At its sixth monetary policy meeting of the year, the Reserve Bank has held the cash rate steady at 3.60 per cent.
The Reserve Bank of Australia (RBA) has elected to hold the cash rate steady at 3.60 per cent.
The RBA’s decision to hold the cash rate was a largely unsurprising result, with each of the major banks and a slew of economists penning November as the meeting with the potential of a cut.
The recent consumer price index (CPI) data from the Australian Bureau of Statistics played heavily into this decision, with inflation rising to 3 per cent in August from 2.8 per cent in July. This places inflation at the top end of the RBA’s coveted 2–3 per cent target band.
According to Canstar, the possibility of a September cut was “always an outside chance”. The “higher than expected” CPI data heightened the chances of a hold.
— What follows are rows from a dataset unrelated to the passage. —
(** * The Tailwind configuration of the front-end, as a value

    [frontend/tailwind.config.js] is a single object literal assigned to
    [module.exports].  The literal is embedded below as a term of a small
    type of JavaScript values; object literals keep their properties in
    source order, as the engine does. *)

From Stdlib Require Import List String Ascii Bool Arith NArith ZArith QArith Lia.
Import ListNotations.
Close Scope Q_scope.
Open Scope string_scope.

(** ** JavaScript values *)

Module JS.

#[local] Unset Elimination Schemes.

(** The values the literal is built from.  [VRequire m] is the result
    of [require(m)]: the export of an external module, of which the
    file only fixes the name. *)
Inductive value : Type :=
| VUndefined
| VBool (b : bool)
| VStr (s : string)
| VArr (elems : list value)
| VObj (props : list (string * value))
| VRequire (module : string).

#[local] Set Elimination Schemes.

(** Reading property [k] of an object literal: when a key is written
    twice, the later definition is the one that is read. *)
Fixpoint get_prop (k : string) (props : list (string * value)) : option value :=
  match props with
  | [] => None
  | (k', v) :: rest =>
      match get_prop k rest with
      | Some v' => Some v'
      | None => if String.eqb k k' then Some v else None
      end
  end.

Definition props_of (v : value) : list (string * value) :=
  match v with
  | VObj props => props
  | _ => []
  end.

Definition elems_of (v : value) : list value :=
  match v with
  | VArr elems => elems
  | _ => []
  end.

(** [v[k]]: a property that is absent reads as [undefined]. *)
Definition member (v : value) (k : string) : value :=
  match get_prop k (props_of v) with
  | Some x => x
  | None => VUndefined
  end.

(** [k in v] *)
Definition has_key (k : string) (v : value) : bool :=
  match get_prop k (props_of v) with
  | Some _ => true
  | None => false
  end.

(** [Object.keys(v)], for a literal without repeated keys. *)
Definition keys (v : value) : list string := map fst (props_of v).

(** [v[k1][k2]...] *)
Fixpoint lookup (v : value) (path : list string) : value :=
  match path with
  | [] => v
  | k :: path' => lookup (member v k) path'
  end.

(** Every key path the literal writes down, outermost key first. *)
Fixpoint declared_paths (v : value) : list (list string) :=
  match v with
  | VObj props =>
      flat_map (fun '(k, x) => [k] :: map (cons k) (declared_paths x)) props
  | _ => []
  end.

(** No [undefined] at the value or anywhere below it. *)
Fixpoint fully_defined (v : value) : bool :=
  match v with
  | VUndefined => false
  | VArr elems => forallb fully_defined elems
  | VObj props => forallb (fun '(_, x) => fully_defined x) props
  | _ => true
  end.

Fixpoint distinct (ks : list string) : bool :=
  match ks with
  | [] => true
  | k :: rest => negb (existsb (String.eqb k) rest) && distinct rest
  end.

(** No object of the value, at any object depth, repeats a key. *)
Fixpoint no_dup_keys (v : value) : bool :=
  match v with
  | VObj props =>
      distinct (map fst props) && forallb (fun '(_, x) => no_dup_keys x) props
  | _ => true
  end.

Definition is_string (v : value) : bool :=
  match v with VStr _ => true | _ => false end.

Definition is_bool (v : value) : bool :=
  match v with VBool _ => true | _ => false end.

Definition is_object (v : value) : bool :=
  match v with VObj _ => true | _ => false end.

Definition is_list_of (elem : value -> bool) (v : value) : bool :=
  match v with VArr elems => forallb elem elems | _ => false end.

Definition is_require (v : value) : bool :=
  match v with VRequire _ => true | _ => false end.

(** Structural induction through the lists of arrays and objects. *)
Section ValueInd.

Variable P : value -> Prop.
Hypothesis Hundef : P VUndefined.
Hypothesis Hbool : forall b, P (VBool b).
Hypothesis Hstr : forall s, P (VStr s).
Hypothesis Harr : forall elems, Forall P elems -> P (VArr elems).
Hypothesis Hobj :
  forall props, Forall (fun kv => P (snd kv)) props -> P (VObj props).
Hypothesis Hreq : forall m, P (VRequire m).

Fixpoint value_ind (v : value) : P v :=
  match v with
  | VUndefined => Hundef
  | VBool b => Hbool b
  | VStr s => Hstr s
  | VArr elems =>
      Harr elems
        ((fix all (l : list value) : Forall P l :=
            match l with
            | [] => Forall_nil P
            | x :: r => Forall_cons x (value_ind x) (all r)
            end) elems)
  | VObj props =>
      Hobj props
        ((fix all (l : list (string * value))
            : Forall (fun kv => P (snd kv)) l :=
            match l with
            | [] => Forall_nil _
            | kv :: r => Forall_cons kv (value_ind (snd kv)) (all r)
            end) props)
  | VRequire m => Hreq m
  end.

End ValueInd.

End JS.

Import JS.

(** ** The configuration object *)

Definition darkMode : value := VArr [VStr "class"].

Definition content : value :=
  VArr [ VStr "./pages/**/*.{js,jsx}";
         VStr "./components/**/*.{js,jsx}";
         VStr "./app/**/*.{js,jsx}";
         VStr "./src/**/*.{js,jsx}" ].

Definition prefix : value := VStr "".

Definition container : value :=
  VObj [ ("center", VBool true);
         ("padding", VStr "2rem");
         ("screens", VObj [ ("2xl", VStr "1400px") ]) ].

Definition fontFamily : value :=
  VObj [ ("heading", VArr [VStr "Outfit"; VStr "sans-serif"]);
         ("body", VArr [VStr "DM Sans"; VStr "sans-serif"]);
         ("mono", VArr [VStr "JetBrains Mono"; VStr "monospace"]) ].

Definition colors : value :=
  VObj [ ("border", VStr "#E7E5E4");
         ("input", VStr "#E7E5E4");
         ("ring", VStr "#064E3B");
         ("background", VStr "#FAFAF9");
         ("foreground", VStr "#1C1917");
         ("primary",
           VObj [ ("DEFAULT", VStr "#064E3B"); ("foreground", VStr "#FFFFFF") ]);
         ("secondary",
           VObj [ ("DEFAULT", VStr "#FAFAF9"); ("foreground", VStr "#1C1917") ]);
         ("accent",
           VObj [ ("DEFAULT", VStr "#D9F99D"); ("foreground", VStr "#365314") ]);
         ("muted",
           VObj [ ("DEFAULT", VStr "#F5F5F4"); ("foreground", VStr "#57534E") ]);
         ("destructive",
           VObj [ ("DEFAULT", VStr "#EF4444"); ("foreground", VStr "#FFFFFF") ]);
         ("card",
           VObj [ ("DEFAULT", VStr "#FFFFFF"); ("foreground", VStr "#1C1917") ]);
         ("popover",
           VObj [ ("DEFAULT", VStr "#FFFFFF"); ("foreground", VStr "#1C1917") ]) ].

Definition borderRadius : value :=
  VObj [ ("lg", VStr "0.5rem");
         ("md", VStr "0.375rem");
         ("sm", VStr "0.125rem") ].

Definition keyframes : value :=
  VObj [ ("accordion-down",
           VObj [ ("from", VObj [ ("height", VStr "0") ]);
                  ("to", VObj [ ("height",
                                 VStr "var(--radix-accordion-content-height)") ]) ]);
         ("accordion-up",
           VObj [ ("from", VObj [ ("height",
                                   VStr "var(--radix-accordion-content-height)") ]);
                  ("to", VObj [ ("height", VStr "0") ]) ]) ].

Definition animation : value :=
  VObj [ ("accordion-down", VStr "accordion-down 0.2s ease-out");
         ("accordion-up", VStr "accordion-up 0.2s ease-out") ].

Definition extend : value :=
  VObj [ ("fontFamily", fontFamily);
         ("colors", colors);
         ("borderRadius", borderRadius);
         ("keyframes", keyframes);
         ("animation", animation) ].

Definition theme : value :=
  VObj [ ("container", container);
         ("extend", extend) ].

Definition plugins : value := VArr [VRequire "tailwindcss-animate"].

Definition module_exports : value :=
  VObj [ ("darkMode", darkMode);
         ("content", content);
         ("prefix", prefix);
         ("theme", theme);
         ("plugins", plugins) ].

(** ** Reading the strings of the table

    The table stores colours, lengths, animation shorthands and globs as
    strings.  The readers below give them the meaning the style
    generator gives them. *)

Module Css.

(** The fields of [s] between occurrences of [sep]. *)
Fixpoint split_on (sep : ascii) (s : string) : list string :=
  match s with
  | EmptyString => [EmptyString]
  | String c rest =>
      let fields := split_on sep rest in
      if Ascii.eqb c sep then EmptyString :: fields
      else match fields with
           | [] => [String c EmptyString]
           | w :: ws => String c w :: ws
           end
  end.

Definition nonempty (s : string) : bool :=
  match s with EmptyString => false | _ => true end.

(** Space-separated words. *)
Definition words (s : string) : list string :=
  filter nonempty (split_on " "%char s).

Definition all_chars (p : ascii -> bool) (s : string) : bool :=
  forallb p (list_ascii_of_string s).

(** *** Colours *)

Definition hex_digit (c : ascii) : option N :=
  let n := N_of_ascii c in
  if (48 <=? n)%N && (n <=? 57)%N then Some (n - 48)%N
  else if (65 <=? n)%N && (n <=? 70)%N then Some (n - 55)%N
  else if (97 <=? n)%N && (n <=? 102)%N then Some (n - 87)%N
  else None.

Fixpoint hex_number (acc : N) (s : string) : option N :=
  match s with
  | EmptyString => Some acc
  | String c rest =>
      match hex_digit c with
      | Some d => hex_number (16 * acc + d)%N rest
      | None => None
      end
  end.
This year has seen a hold follow each cut. The last meeting in August was a 25-bps cut, making this meeting’s hold even more unsurprising.
This meant a hold was unsurprising, said Mortgage Choice CEO Anthony Waldron. He believes the upcoming September CPI data will influence the November decision heavily.
“The RBA has been clear that it is taking a longer-term view when making decisions about the cash rate,” said Waldron.
“Even without another rate cut this month, I’d encourage anyone looking to make a move into the market to start the process and get their ducks in a row. Navigating a competitive market can be daunting, especially if you’re doing it for the first time.”
The Finance Brokers Association of Australia (FBAA) is also unsurprised by the hold. Managing director Peter White urged borrowers to never budget on the assumption of a cut.
“Brokers should encourage customers to talk to their lender first and ask for a rate reduction, but if this is rejected, explain that there may be refinancing options,” said White.
“Some borrowers may assume the major banks are the only lenders, as they are unaware of the many second tier banks and non-bank lenders with excellent mortgage products, some of which are only offered through mortgage brokers.”
Adam Brown, NAB’s head of broker distribution, said the hold provides borrowers an opportunity to plan for the months ahead.
NAB said recently that it doesn’t believe there will be another rate cut until May 2026. While these holds won’t leave borrowers worse off, if the bank’s predictions are true, there won’t be any rate relief for many months.
Brown urged borrowers to take advantage of government incentives, such as the upcoming expansion of the Home Guarantee Scheme, which allows first home buyers access to 5 per cent deposits.
“With activity in this segment likely to pick up, it’s a timely opportunity for brokers to engage with first home buyers, guide them through the scheme, and provide support throughout the purchasing journey,” Brown said.